== WHAT THE TASK REQUIRES ==
Copy out exactly the lines from the start of the data to the line containing "Definition SHARED_M2P_ENTRY : Z". Include both.

== SUPPLIED RECORDS ==
(* ===== verification/Frames.v ===== *)
(** * Machine frames: struct page_info, its reference count, and the heap
      (xen/include/asm-x86/mm.h, xen/arch/x86/mm.c, xen/common/page_alloc.c)

    A frame of memory is described by its entry in the frame table: flags and
    a reference count in [count_info], uses by type in [type_info], the owner.
    [pgd] is one domain with its paging ring (VmEvent.v) and the frame table
    and heap it shares with the hypervisor.  An access to the frame table
    outside the memory of the machine is the fatal outcome.  All requests are
    for single frames; which frame of the heap comes first is left to the order
    of [heap_list], so the zones and buddies of the allocator do not show.
    Operations under cmpxchg() are atomic here. *)

From S2P Require Import Prelude Monad P2m Altp2m VmEvent.

(** PG_shift(idx), PG_mask(x, idx) *)
Definition PG_shift (idx : Z) : Z := 64 - idx.
Definition PG_mask (x idx : Z) : Z := Z.shiftl x (PG_shift idx).
Definition PGT_shared_page : Z := PG_mask 8 4.
Definition PGT_type_mask : Z := PG_mask 15 4.
Definition PGT_count_mask : Z := Z.shiftl 1 (PG_shift 9) - 1.
Definition _PGC_allocated : Z := PG_shift 1.
Definition PGC_allocated : Z := PG_mask 1 1.
Definition PGC_xen_heap : Z := PG_mask 1 2.
Definition PGC_cacheattr_mask : Z := PG_mask 7 6.
Definition PGC_broken : Z := PG_mask 1 7.
Definition PGC_state : Z := PG_mask 3 9.
Definition PGC_state_inuse : Z := PG_mask 0 9.
Definition PGC_state_offlining : Z := PG_mask 1 9.
Definition PGC_state_offlined : Z := PG_mask 2 9.
Definition PGC_state_free : Z := PG_mask 3 9.
Definition PGC_count_mask : Z := Z.shiftl 1 (PG_shift 9) - 1.
Definition SHARED_M2P_ENTRY : Z := 2 ^ 64 - 2.

(** page_get_owner(): nobody, the domain of the state, dom_cow, dom_io, or
    another domain. *)
Inductive page_owner := own_none | own_dom | own_cow | own_io | own_other.
#[export] Instance page_owner_eq_dec : EqDecision page_owner.
Proof. solve_decision. Defined.

(** struct page_info, with the contents of the frame as one value. *)
Record page_info := mkPage { count_info : Z; type_info : Z; owner : page_owner; data : Z }.
#[export] Instance eta_page_info : Eta page_info := fun x =>
  mkPage (count_info x) (type_info x) (owner x) (data x).

Definition page_state_is (p : page_info) (st : Z) : bool := Z.land (count_info p) PGC_state =? st.

(** Calls into the IOMMU driver. *)
Inductive iommu_call := call_map_page (gfn mfn flags : Z) | call_unmap_page (gfn : Z).
#[export] Instance iommu_call_eq_dec : EqDecision iommu_call.
Proof. solve_decision. Defined.

Record pgd (T : Type) := mkPgd {
  gst : vst T;
  frame_table : gmap Z page_info;
  heap_list : list Z;                      (* free frames *)
  tot_pages : Z; dom_max_pages : Z;        (* d->tot_pages, d->max_pages *)
  xenheap_pages : Z;
  paged_pages : Z;                         (* d->paged_pages *)
  pod_entry_count : Z;                     (* p2m->pod.entry_count *)
  iommu_calls : list iommu_call            (* last call first *)
}.
Arguments mkPgd {T}. Arguments gst {T}. Arguments frame_table {T}. Arguments heap_list {T}.
Arguments tot_pages {T}. Arguments dom_max_pages {T}. Arguments xenheap_pages {T}.
Arguments paged_pages {T}. Arguments pod_entry_count {T}. Arguments iommu_calls {T}.
#[export] Instance eta_pgd {T} : Eta (pgd T) := fun x =>
  mkPgd (gst x) (frame_table x) (heap_list x) (tot_pages x) (dom_max_pages x) (xenheap_pages x)
    (paged_pages x) (pod_entry_count x) (iommu_calls x).

Section Frames.
Local Open Scope monad_scope.
Context {T : Type}.
(** What scrub_one_page() leaves in a frame. *)
Context (scrubbed : Z).
(** Whether update_xen_mappings() restores the cache attribute. *)
Context (cacheattr_ok : bool).
Local Abbreviation G := (pgd T).

(** An operation on the domain with its ring, and on the domain alone. *)
Definition on_gst {A} (m : M (vst T) A) : M G A := fun s =>
  match m (gst s) with Some (a, v) => Some (a, s <| gst := v |>) | None => None end.
Definition on_gdom {A} (m : M (domain T) A) : M G A := on_gst (on_dom m).

(** mfn_to_page(), dereferenced. *)
Definition frame_get (mfn : Z) : M G page_info := deref (fun s => frame_table s !! mfn).
Definition frame_upd (mfn : Z) (f : page_info -> page_info) : M G unit :=
  frame_get mfn ;; modify (fun s : G => s <| frame_table ::= alter f mfn |>).

(** set_gpfn_from_mfn(), the machine-to-physical table being there. *)
Definition set_gpfn_from_mfn (mfn pfn : Z) : M G unit :=
  let! p := frame_get mfn in
  let entry := if bool_decide (owner p = own_cow) then SHARED_M2P_ENTRY else pfn in
  on_gdom (modify (fun d : domain T => d <| m2p ::= <[mfn := entry]> |>)).

Definition scrub_one_page (mfn : Z) : M G unit :=
  let! p := frame_get mfn in
  if negb (Z.land (count_info p) PGC_broken =? 0) then ret tt
  else frame_upd mfn (fun p => p <| data := scrubbed |>).

(** free_heap_pages() of one frame; an offlined frame does not come back. *)
Definition free_heap_page (mfn : Z) : M G unit :=
  let! p := frame_get mfn in
  bug_on (page_state_is p PGC_state_offlined) ;;
  let offlined := page_state_is p PGC_state_offlining in
  frame_upd mfn (fun p => p
    <| count_info := Z.lor (Z.land (count_info p) PGC_broken)
                       (if offlined then PGC_state_offlined else PGC_state_free) |>
    <| owner := own_none |>) ;;
  set_gpfn_from_mfn mfn INVALID_M2P_ENTRY ;;
  when (negb offlined) (modify (fun s : G => s <| heap_list ::= cons mfn |>)).

(** free_domheap_page(); the counters kept are those of the domain of the
    state, and a frame of another domain is not scrubbed. *)
Definition free_domheap_page (mfn : Z) : M G unit :=
  let! p := frame_get mfn in
  let! dying := gets (fun s : G => is_dying (dm (gst s))) in
  let put_domain := on_gst (modify (fun v : vst T => v <| refcnt ::= Z.add (-1) |>)) in
  if negb (Z.land (count_info p) PGC_xen_heap =? 0) then
    bug_on (bool_decide (owner p = own_none)) ;;
    when (bool_decide (owner p = own_dom))
      (modify (fun s : G => s <| xenheap_pages ::= Z.add (-1) |>) ;;
       let! n := gets xenheap_pages in when (n =? 0) put_domain)
  else
    let mine := bool_decide (owner p = own_dom) in
    bug_on (negb (bool_decide (owner p = own_none \/ owner p = own_cow))
            && negb (Z.land (type_info p) PGT_count_mask =? 0)) ;;
    when mine (modify (fun s : G => s <| tot_pages ::= Z.add (-1) |>)) ;;
    when ((mine && dying) || bool_decide (owner p = own_none \/ owner p = own_cow)) (scrub_one_page mfn) ;;
    free_heap_page mfn ;;
    let! n := gets tot_pages in
    when (mine && (n =? 0)) put_domain.

(** cleanup_page_cacheattr(): whether it returns 0. *)
Definition cleanup_page_cacheattr (mfn : Z) : M G bool :=
  let! p := frame_get mfn in
  if Z.land (count_info p) PGC_cacheattr_mask =? 0 then ret true
  else
    frame_upd mfn (fun p => p <| count_info ::= fun c => Z.ldiff c PGC_cacheattr_mask |>) ;;
    bug_on (negb (Z.land (count_info p) PGC_xen_heap =? 0)) ;;
    ret cacheattr_ok.

Definition put_page (mfn : Z) : M G unit :=
  let! p := frame_get mfn in
  bug_on (Z.land (count_info p) PGC_count_mask =? 0) ;;
  let nx := u64 (count_info p - 1) in
  frame_upd mfn (fun p => p <| count_info := nx |>) ;;
  when (Z.land nx PGC_count_mask =? 0)
    (let! clean := cleanup_page_cacheattr mfn in when clean (free_domheap_page mfn)).

(** [None] is NULL. *)
Definition page_get_owner_and_reference (mfn : Z) : M G (option page_owner) :=
  let! p := frame_get mfn in
  let x := count_info p in
  if Z.land (u64 (x + 2)) PGC_count_mask <=? 2 then ret None
  else
    frame_upd mfn (fun p => p <| count_info := u64 (x + 1) |>) ;;
    bug_on (bool_decide (owner p = own_none)) ;;
    ret (Some (owner p)).

(** get_page(page, d) *)
Definition get_page (mfn : Z) : M G bool :=
  let! o := page_get_owner_and_reference mfn in
  match o with
  | Some own_dom => ret true
  | Some _ => put_page mfn ;; ret false
  | None => ret false
  end.

(** test_and_clear_bit(_PGC_allocated, &page->count_info) *)
Definition test_and_clear_allocated (mfn : Z) : M G bool :=
  let! p := frame_get mfn in
  frame_upd mfn (fun p => p <| count_info ::= fun c => Z.clearbit c _PGC_allocated |>) ;;
  ret (Z.testbit (count_info p) _PGC_allocated).

(** alloc_heap_pages() of one frame. *)
Definition alloc_heap_page : M G (option Z) :=
  let! l := gets heap_list in
  match l with
  | [] => ret None
  | mfn :: l' =>
      let! p := frame_get mfn in
      bug_on (negb (count_info p =? PGC_state_free)) ;;
      modify (fun s : G => s <| heap_list := l' |>) ;;
      frame_upd mfn (fun p => p <| count_info := PGC_state_inuse |> <| type_info := 0 |>
                               <| owner := own_none |>) ;;
      ret (Some mfn)
  end.

(** assign_pages() of one frame, with refcounting. *)
Definition assign_page (mfn : Z) : M G Z :=
  let! s := gets (fun s : G => s) in
  if is_dying (dm (gst s)) then ret (-1)
  else if dom_max_pages s <? tot_pages s + 1 then ret (-1)
  else
    when (tot_pages s =? 0) (on_gst (modify (fun v : vst T => v <| refcnt ::= Z.add 1 |>))) ;;
    modify (fun s : G => s <| tot_pages ::= Z.add 1 |>) ;;
    let! p := frame_get mfn in
    bug_on (negb (bool_decide (owner p = own_none))) ;;
    bug_on (negb (Z.ldiff (count_info p) (Z.lor PGC_allocated 1) =? 0)) ;;
    frame_upd mfn (fun p => p <| owner := own_dom |> <| count_info := Z.lor PGC_allocated 1 |>) ;;
    ret 0.

(** alloc_domheap_page(d, 0) *)
Definition alloc_domheap_page : M G (option Z) :=
  let! pg := alloc_heap_page in
  match pg with
  | None => ret None
  | Some mfn =>
      let! rc := assign_page mfn in
      if negb (rc =? 0) then free_heap_page mfn ;; ret None else ret (Some mfn)
  end.
End Frames.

== WRITTEN RESPONSE ==
(* ===== verification/Frames.v ===== *)
(** * Machine frames: struct page_info, its reference count, and the heap
      (xen/include/asm-x86/mm.h, xen/arch/x86/mm.c, xen/common/page_alloc.c)

    A frame of memory is described by its entry in the frame table: flags and
    a reference count in [count_info], uses by type in [type_info], the owner.
    [pgd] is one domain with its paging ring (VmEvent.v) and the frame table
    and heap it shares with the hypervisor.  An access to the frame table
    outside the memory of the machine is the fatal outcome.  All requests are
    for single frames; which frame of the heap comes first is left to the order
    of [heap_list], so the zones and buddies of the allocator do not show.
    Operations under cmpxchg() are atomic here. *)

From S2P Require Import Prelude Monad P2m Altp2m VmEvent.

(** PG_shift(idx), PG_mask(x, idx) *)
Definition PG_shift (idx : Z) : Z := 64 - idx.
Definition PG_mask (x idx : Z) : Z := Z.shiftl x (PG_shift idx).
Definition PGT_shared_page : Z := PG_mask 8 4.
Definition PGT_type_mask : Z := PG_mask 15 4.
Definition PGT_count_mask : Z := Z.shiftl 1 (PG_shift 9) - 1.
Definition _PGC_allocated : Z := PG_shift 1.
Definition PGC_allocated : Z := PG_mask 1 1.
Definition PGC_xen_heap : Z := PG_mask 1 2.
Definition PGC_cacheattr_mask : Z := PG_mask 7 6.
Definition PGC_broken : Z := PG_mask 1 7.
Definition PGC_state : Z := PG_mask 3 9.
Definition PGC_state_inuse : Z := PG_mask 0 9.
Definition PGC_state_offlining : Z := PG_mask 1 9.
Definition PGC_state_offlined : Z := PG_mask 2 9.
Definition PGC_state_free : Z := PG_mask 3 9.
Definition PGC_count_mask : Z := Z.shiftl 1 (PG_shift 9) - 1.
Definition SHARED_M2P_ENTRY : Z := 2 ^ 64 - 2.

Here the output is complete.